_The problem:_ Look through the lines below and extract each one that contains "else".

Stored data entries
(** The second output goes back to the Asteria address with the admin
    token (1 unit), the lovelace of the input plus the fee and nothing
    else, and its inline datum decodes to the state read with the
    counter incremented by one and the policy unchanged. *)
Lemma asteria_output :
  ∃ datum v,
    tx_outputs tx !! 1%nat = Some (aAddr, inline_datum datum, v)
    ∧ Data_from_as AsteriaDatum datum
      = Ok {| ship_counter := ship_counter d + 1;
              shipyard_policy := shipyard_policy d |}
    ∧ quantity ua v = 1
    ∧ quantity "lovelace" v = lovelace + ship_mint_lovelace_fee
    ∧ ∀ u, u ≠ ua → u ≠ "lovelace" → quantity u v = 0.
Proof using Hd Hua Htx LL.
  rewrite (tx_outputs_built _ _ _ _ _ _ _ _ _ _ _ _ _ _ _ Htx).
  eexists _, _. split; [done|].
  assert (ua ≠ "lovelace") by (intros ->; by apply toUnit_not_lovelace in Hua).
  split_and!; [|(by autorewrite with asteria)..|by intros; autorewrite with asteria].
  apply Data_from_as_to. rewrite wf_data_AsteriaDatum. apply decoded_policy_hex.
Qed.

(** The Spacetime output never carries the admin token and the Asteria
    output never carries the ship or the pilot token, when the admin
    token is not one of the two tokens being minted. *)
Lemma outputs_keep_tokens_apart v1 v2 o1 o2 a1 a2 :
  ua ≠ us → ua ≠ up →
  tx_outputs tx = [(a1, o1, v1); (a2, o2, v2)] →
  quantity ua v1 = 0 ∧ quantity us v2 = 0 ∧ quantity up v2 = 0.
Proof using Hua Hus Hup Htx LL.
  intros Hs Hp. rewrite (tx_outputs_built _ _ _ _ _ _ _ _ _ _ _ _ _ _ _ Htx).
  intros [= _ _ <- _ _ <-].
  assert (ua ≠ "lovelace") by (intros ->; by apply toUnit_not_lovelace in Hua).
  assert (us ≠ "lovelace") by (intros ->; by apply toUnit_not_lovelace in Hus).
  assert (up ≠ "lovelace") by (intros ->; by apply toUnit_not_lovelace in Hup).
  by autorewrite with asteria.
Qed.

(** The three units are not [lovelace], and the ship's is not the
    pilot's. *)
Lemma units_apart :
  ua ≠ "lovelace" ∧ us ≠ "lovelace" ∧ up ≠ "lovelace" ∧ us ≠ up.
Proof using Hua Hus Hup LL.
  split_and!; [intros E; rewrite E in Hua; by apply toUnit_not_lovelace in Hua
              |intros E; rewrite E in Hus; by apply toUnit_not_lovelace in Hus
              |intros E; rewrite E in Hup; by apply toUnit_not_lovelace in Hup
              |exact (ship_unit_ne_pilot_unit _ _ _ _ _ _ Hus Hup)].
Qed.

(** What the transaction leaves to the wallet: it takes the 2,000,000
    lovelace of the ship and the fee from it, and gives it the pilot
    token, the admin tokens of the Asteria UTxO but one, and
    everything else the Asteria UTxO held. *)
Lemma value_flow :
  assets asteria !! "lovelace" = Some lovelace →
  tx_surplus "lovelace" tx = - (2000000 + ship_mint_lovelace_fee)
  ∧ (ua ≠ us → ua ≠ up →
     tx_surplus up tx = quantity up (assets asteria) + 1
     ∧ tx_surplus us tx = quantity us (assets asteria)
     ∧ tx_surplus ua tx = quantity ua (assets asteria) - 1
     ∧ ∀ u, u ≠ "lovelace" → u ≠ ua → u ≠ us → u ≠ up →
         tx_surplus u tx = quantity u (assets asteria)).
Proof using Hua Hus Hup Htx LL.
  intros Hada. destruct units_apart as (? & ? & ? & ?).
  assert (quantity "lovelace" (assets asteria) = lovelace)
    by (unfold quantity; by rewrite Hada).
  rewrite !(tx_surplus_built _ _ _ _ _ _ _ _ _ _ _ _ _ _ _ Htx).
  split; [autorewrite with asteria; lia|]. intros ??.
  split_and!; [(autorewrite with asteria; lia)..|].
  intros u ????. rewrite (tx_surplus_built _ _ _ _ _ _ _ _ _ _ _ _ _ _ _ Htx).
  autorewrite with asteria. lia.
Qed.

_Result of this exercise:_
    else, and its inline datum decodes to the state read with the
    everything else the Asteria UTxO held. *)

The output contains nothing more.